One way and another, my thoughts recently have been much occupied with what it means to be Anglican. I have a rather alarming sermon to preach for Inclusive Church here on Saturday, for one thing, while yesterday I attended a training day on Anglicanism, lead by Favourite Canon D and the redoubtable Richard Giles. I’ll blog this properly later – but first I want to lead you up a side road which intrigues me.
Soon after my arrival at St M’s, I visited a lady in the congregation who no longer attends church regularly. However, St M’s has long been part of her life and that of her family, and she is saddened at the decline in younger families attending the main Sunday Eucharist.
I found her proposed solution to this problem somewhat startling… Promise not to laugh? It was just two words “Choral Matins”!
I had to confess that I’d not thought of this as a mission tool,- despite my own roots in the English choral tradition… Matins just didn’t work for me when I was exposed to it regularly (the year of my teenage rebellion –when I abandoned my parents’ Anglo Catholic church for the Protestant Evangelical one down the road,- and found Matins in place of the Eucharist as the main Sunday diet) and in my theology the Eucharist is the most helpful way in which to gather the people of God in worship.

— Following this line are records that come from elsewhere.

(** [np.array(rows)] for a list of rows of floats: the two-dimensional array
    of these rows when they are of one length (the empty array for no row),
    and a [ValueError] otherwise (numpy 1.24 and later). *)
Definition np_array (rows : list vec) : outcome (list vec) :=
  if rectangular rows then Returns rows
  else Raises (ValueError (inhomogeneous (List.length rows))).

(** *** numpy's argsort

    [scores.argsort()]: the indices that sort the array in ascending order,
    NaN last.  numpy's default sort is not stable: which of two equal
    scores comes first is left to the sort the build runs (an insertion
    sort that keeps the index order on a short array, a vectorised sort
    where the processor has one).  The provider's [tie_rank] stands for that
    choice: of two equal scores the index of lower rank comes first, and the
    smaller index when the ranks are equal too.  Every order of the indices
    in which the scores ascend is the [argsort] of some [tie_rank] (lemma
    [argsort_any_order]), so no sort is left out.  The sort itself is an
    insertion sort over the (index, score) pairs: a pair goes in front of
    the first one that does not come before it. *)

Definition pair_before (rank : nat -> nat) (q p : nat * float) : bool :=
  npy_lt (snd q) (snd p)
  || (negb (npy_lt (snd p) (snd q)) && (rank (fst q) <? rank (fst p))%nat).

Fixpoint insert_pair (rank : nat -> nat) (p : nat * float)
         (l : list (nat * float)) : list (nat * float) :=
  match l with
  | [] => [p]
  | q :: l' =>
      if pair_before rank q p then q :: insert_pair rank p l' else p :: q :: l'
  end.

Fixpoint sort_pairs (rank : nat -> nat) (l : list (nat * float))
  : list (nat * float) :=
  match l with
  | [] => []
  | p :: l' => insert_pair rank p (sort_pairs rank l')
  end.

Definition argsort (P : providers) (scores : list float) : list nat :=
  map fst (sort_pairs (tie_rank P scores) (enumerate scores)).

(** *** app/ingest.py *)

Module ingest.

Definition load_txt (P : providers) (path : str) : M (list str) :=
  f <- external (OpenFile path) (fun _ => open_lines P path) ;;
  ret (map strip (filter (fun line => negb (str_eqb (strip line) [])) f)).

Definition load_documents (P : providers) (path : str) : M (list str) :=
  if endswith path (lit ".txt") then load_txt P path
  else raise (ValueError (lit "Unsupported file format: " ++ path)).

Definition load_pdf (P : providers) (path : str) : M (list str) :=
  external (LoadPdf path) (fun _ => PyPDFLoader_load P path).

End ingest.

(** *** app/generator.py *)

Module generator.

Definition get_llm (P : providers) : M unit :=
  fun w =>
    if llm w then (Returns tt, w)
    else
      match ChatOpenAI P with
      | Returns _ =>
          (Returns tt,
           mkWorld (embeddings_model w) true (DOCUMENTS w) (DOC_EMBEDDINGS w)
                   (calls w))
      | Raises e => (Raises e, w)
      end.

Definition prompt (question context : str) : str :=
  [10%N] ++ lit "Answer using ONLY the context below." ++ [10%N; 10%N]
  ++ lit "Context:" ++ [10%N] ++ context ++ [10%N; 10%N]
  ++ lit "Question:" ++ [10%N] ++ question ++ [10%N].

Definition generate_answer (P : providers) (question context : str) : M str :=
  _ <- get_llm P ;;
  external (ChatInvoke (lit "You are a helpful assistant.")
                       (prompt question context))
           (fun history =>
              chat_invoke P history (lit "You are a helpful assistant.")
                          (prompt question context)).

End generator.

(** *** app/retriever.py *)

Module retriever.

Definition get_embeddings_model (P : providers) : M unit :=
  fun w =>
    if embeddings_model w then (Returns tt, w)
    else
      match OpenAIEmbeddings P with
      | Returns _ =>
          (Returns tt,
           mkWorld true (llm w) (DOCUMENTS w) (DOC_EMBEDDINGS w) (calls w))
      | Raises e => (Raises e, w)
      end.

Definition embed_texts (P : providers) (texts : list str)
  : M (option (list vec)) :=
  _ <- get_embeddings_model P ;;
  vectors <- external (EmbedDocuments texts)
                      (fun history => embed_documents P history texts) ;;
  array <- lift (np_array vectors) ;;
  ret (Some array).

Definition build_index (P : providers) (path : str)
  : M (list str * option (list vec)) :=
  documents <- ingest.load_documents P path ;;
  doc_embeddings <- embed_texts P documents ;;
  ret (documents, doc_embeddings).

(** [scores.argsort()[-k:][::-1]] *)
Definition top_idx (P : providers) (scores : list float) (k : Z) : list nat :=
  rev (slice_from (- k) (argsort P scores)).

Definition retrieve (P : providers) (query : str) (documents : list str)
           (doc_embeddings : option (list vec)) (k : Z)
  : M (list str * list float) :=
  _ <- get_embeddings_model P ;;
  query_vector <- external (EmbedQuery query)
                           (fun history => embed_query P history query) ;;
  scores <- lift (cosine_similarity P query_vector doc_embeddings) ;;
  top_docs <- lift (comprehension (getitem documents) (top_idx P scores k)) ;;
  top_scores <- lift (comprehension (getitem scores) (top_idx P scores k)) ;;
  ret (top_docs, top_scores).

End retriever.

(** *** app/rag_graph.py *)

Module rag_graph.

Definition compute_confidence (sim_scores : list float) : float :=
  match sim_scores with
  | [] => 0%float
  | _ =>
      let avg_score :=
        (py_sum sim_scores / float_of_nat (List.length sim_scores))%float in
      let confidence := py_max 0%float (py_min 1%float avg_score) in
      py_round confidence 2
  end.

Definition rag (P : providers) (question : str) (documents : list str)
           (doc_embeddings : option (list vec)) (k : Z)
  : M (str * list str * float) :=
  '(retrieved_docs, sim_scores) <-
     retriever.retrieve P question documents doc_embeddings k ;;
  let context := join [10%N] retrieved_docs in
  answer <- generator.generate_answer P question context ;;
  let confidence := compute_confidence sim_scores in
  ret (answer, retrieved_docs, confidence).

End rag_graph.

(** *** main.py *)

Module main.

Record QuestionRequest : Type := mkRequest {
  req_question : str;
  req_k : Z
}.

Record QuestionResponse : Type := mkResponse {
  question : str;
  k : Z;
  answer : str;
  contexts : list str;
  confidence : float
}.

Definition startup_event (P : providers) : M unit :=
  fun w =>
    let attempt : M (list str * option (list vec)) :=
      docs_txt <- ingest.load_txt P (lit "data/input.txt") ;;
      docs_pdf <- ingest.load_pdf P (lit "data/doc.pdf") ;;
      doc_embeddings <- retriever.embed_texts P (docs_txt ++ docs_pdf) ;;
      ret (docs_txt ++ docs_pdf, doc_embeddings) in
    match attempt w with
    | (Returns (documents, doc_embeddings), w') =>
        (Returns tt,
         mkWorld (embeddings_model w') (llm w') (Some documents)
                 doc_embeddings (calls w'))
    | (Raises _, w') =>
        (Returns tt,
         mkWorld (embeddings_model w') (llm w') (Some []) None (calls w'))
    end.

Definition ask_question (P : providers) (payload : QuestionRequest)
  : M QuestionResponse :=
  fun w =>
    match DOCUMENTS w with
    | Some ((_ :: _) as documents) =>
        if str_eqb (req_question payload) []
           || str_eqb (strip (req_question payload)) [] then
          ret (mkResponse (req_question payload) (req_k payload)
                 (lit "Please provide a valid question.")
                 [] 0%float) w
        else
          try_except
            ('(answer, contexts, confidence) <-
               rag_graph.rag P (req_question payload) documents
                             (DOC_EMBEDDINGS w) (req_k payload) ;;
             ret (mkResponse (req_question payload) (req_k payload)
                    answer contexts confidence))
            (fun e =>
               ret (mkResponse (req_question payload) (req_k payload)
                      (lit "Error processing question: " ++ exn_str e)
                      [] 0%float))
            w
    | _ =>
        (* [not DOCUMENTS]: [None] or the empty list *)
        ret (mkResponse (req_question payload) (req_k payload)
               (lit "Error: Documents not loaded. Check your .env file and ensure OPENAI_API_KEY is set.")
               [] 0%float) w
    end.

(** [GET /health] *)
Record HealthReport : Type := mkHealth {
  status : str;
  documents_loaded : nat;
  embeddings_ready : bool;
  message : str
}.

Definition health_check (w : world) : HealthReport :=
  match DOCUMENTS w with
  | Some ((_ :: _) as documents) =>
      mkHealth (lit "healthy") (List.length documents)
               (match DOC_EMBEDDINGS w with Some _ => true | None => false end)
               (lit "Ready")
  | _ =>
      mkHealth (lit "documents_not_loaded") 0
               (match DOC_EMBEDDINGS w with Some _ => true | None => false end)
               (lit "Set OPENAI_API_KEY environment variable to enable document loading")
  end.

(** [GET /stats].  An ndarray built from a list of rows of one length has
    shape (rows, row length); built from the empty list it has shape (0,),
    and [shape[1]] raises. *)
Record Stats : Type := mkStats {
  total_documents : nat;
  embedding_dimension : nat;
  total_embeddings : nat
}.

Definition get_stats (w : world) : outcome Stats :=
  let total :=
    match DOCUMENTS w with
    | Some ((_ :: _) as documents) => List.length documents
    | _ => 0%nat
    end in
  match DOC_EMBEDDINGS w with
  | None => Returns (mkStats total 0 0)
  | Some [] => Raises (IndexError (lit "tuple index out of range"))
  | Some ((row :: _) as rows) =>
      Returns (mkStats total (List.length row) (List.length rows))
  end.

End main.

(** *** The confidence estimator in the words of the specification

    "arithmetic mean of the input scores, then clamp to [0,1], then round to
    2 decimal places; empty input gives 0.0". *)

Definition mean (scores : list float) : float :=
  (py_sum scores / float_of_nat (List.length scores))%float.




(** *** The similarity score of the specification

    [retrieve] takes its scores from scikit-learn's [cosine_similarity],
    which is not under src/.  Section 4.2 of the specification gives the
    score of a pair of vectors; it is modelled here on the real numbers,
    where a division is an operation that fails on a zero divisor, the only
    source of a NaN or an infinity. *)

Module similarity.

(** Modelled from the spec: the [dot(q, v_i)] of section 4.2 (scikit-learn's
    code is not under src/).  The two vectors have the dimension of the
    embedding; on lists of different lengths the sum stops at the shorter. *)
Fixpoint dot (q v : list R) : R :=
  match q, v with
  | x :: q', y :: v' => (x * y + dot q' v')%R
  | _, _ => 0%R
  end.




End similarity.

(** *** Deterministic stand-ins for the providers

    Stand-ins that evaluate without a network: every query embeds to the
    first axis, the similarity of two vectors is their dot product (their
    cosine, on the unit vectors used below), the chat model answers with a
    constant, and the sort has no preference among equal scores: it keeps
    them in index order, as numpy's insertion sort does. *)

Definition dot (a b : vec) : float :=
  fold_left PrimFloat.add
            (map (fun xy => (fst xy * snd xy)%float) (combine a b)) 0%float.

Definition fake : providers :=
  {| OpenAIEmbeddings := Returns tt;
     embed_query := fun _ _ => Returns [1%float; 0%float];
     embed_documents := fun _ texts => Returns (map (fun _ => [1%float; 0%float]) texts);
     ChatOpenAI := Returns tt;
     chat_invoke := fun _ _ _ => Returns (lit "mammals");
     cosine_similarity := fun q rows =>
       match rows with
       | Some rows => Returns (map (dot q) rows)
       | None => Raises (ValueError (lit "Expected 2D array"))
       end;
     open_lines := fun _ => Returns [lit "cats are mammals"];
     PyPDFLoader_load := fun _ => Returns [lit "the stock market fell today"];
     tie_rank := fun _ _ => 0%nat |}.

(** As [fake], with a sort that prefers the greater index among equal
    scores. *)
Definition greater_first : providers :=
  {| OpenAIEmbeddings := OpenAIEmbeddings fake;
     embed_query := embed_query fake;
     embed_documents := embed_documents fake;
     ChatOpenAI := ChatOpenAI fake;
     chat_invoke := chat_invoke fake;
     cosine_similarity := cosine_similarity fake;
     open_lines := open_lines fake;
     PyPDFLoader_load := PyPDFLoader_load fake;
     tie_rank := fun scores i => (List.length scores - i)%nat |}.

(** As [fake], with an embedding provider that cannot be reached. *)
Definition unreachable : providers :=
  {| OpenAIEmbeddings := Returns tt;
     embed_query := fun _ _ => Raises (ExternalError (lit "Connection error."));
     embed_documents := fun _ _ => Raises (ExternalError (lit "Connection error."));
     ChatOpenAI := ChatOpenAI fake;
     chat_invoke := chat_invoke fake;
     cosine_similarity := cosine_similarity fake;
     open_lines := open_lines fake;
     PyPDFLoader_load := PyPDFLoader_load fake;
     tie_rank := tie_rank fake |}.

Definition two_documents : list str :=
  [lit "cats are mammals"; lit "the stock market fell today"].

(** Two equal rows: the same similarity to every query. *)
Definition tied_rows : option (list vec) :=
  Some [[1%float; 0%float]; [1%float; 0%float]].

(** Two orthogonal rows: similarities 1.0 and 0.0 to the query. *)
Definition corpus_rows : option (list vec) :=
  Some [[1%float; 0%float]; [0%float; 1%float]].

However, I did think of her and smile on Saturday as I joined the congregation for the Royal School of Church Music Diocesan Festival in Gloucester. I know she would have approved, for there were literally hundreds of young choristers present,- some so small that in cassock and surplice they looked as if they might have slipped out of a Christmas card, others at the peak age of teenage disaffection, who sauntered in, trying their utmost to look bored, but then sang with the sort of commitment that leaves no room for confusion. The standard of music-making was impressive, and the choice of music a delight (from Vittoria “O Quam Gloriosam” through the Hallelujah Chorus to one of my all time loves, Elgar’s “The Spirit of the Lord is upon me”) but best of all was the atmosphere of concentrated joy about the place. These kids were proud of leading worship in their Cathedral, proud that they could sing so well, immersed in every way in what was going on. Glowstick Knight (who claims to be LoudBoy no longer) was one of quite a number who received Dean’s or Bishop’s Chorister awards – signs that there is personal as well as corporate commitment here, since the exams involve quite a lot of preparation and understanding of worship as much as music. All in all, it was a thoroughly Good Thing to be there – though truly bizarre when the exit of the choir (some 400 strong) meant that the Cathedral was all but empty!
Yesterday I was talking about this with two colleagues at a training day,- guys who are both young and cool! One of them shared the pleasure he had taken in being a teenage chorister,- though his subsequent route to ministry has taken him along completely different tracks. We agreed that this was a baby that shouldn’t be thrown out with the bathwater…Not Choral Matins, perhaps (!!) but the fact that there are so many children and youth who still choose to spend time engaged in something as deeply untrendy as membership of a church choir is a blessing we shouldn’t overlook.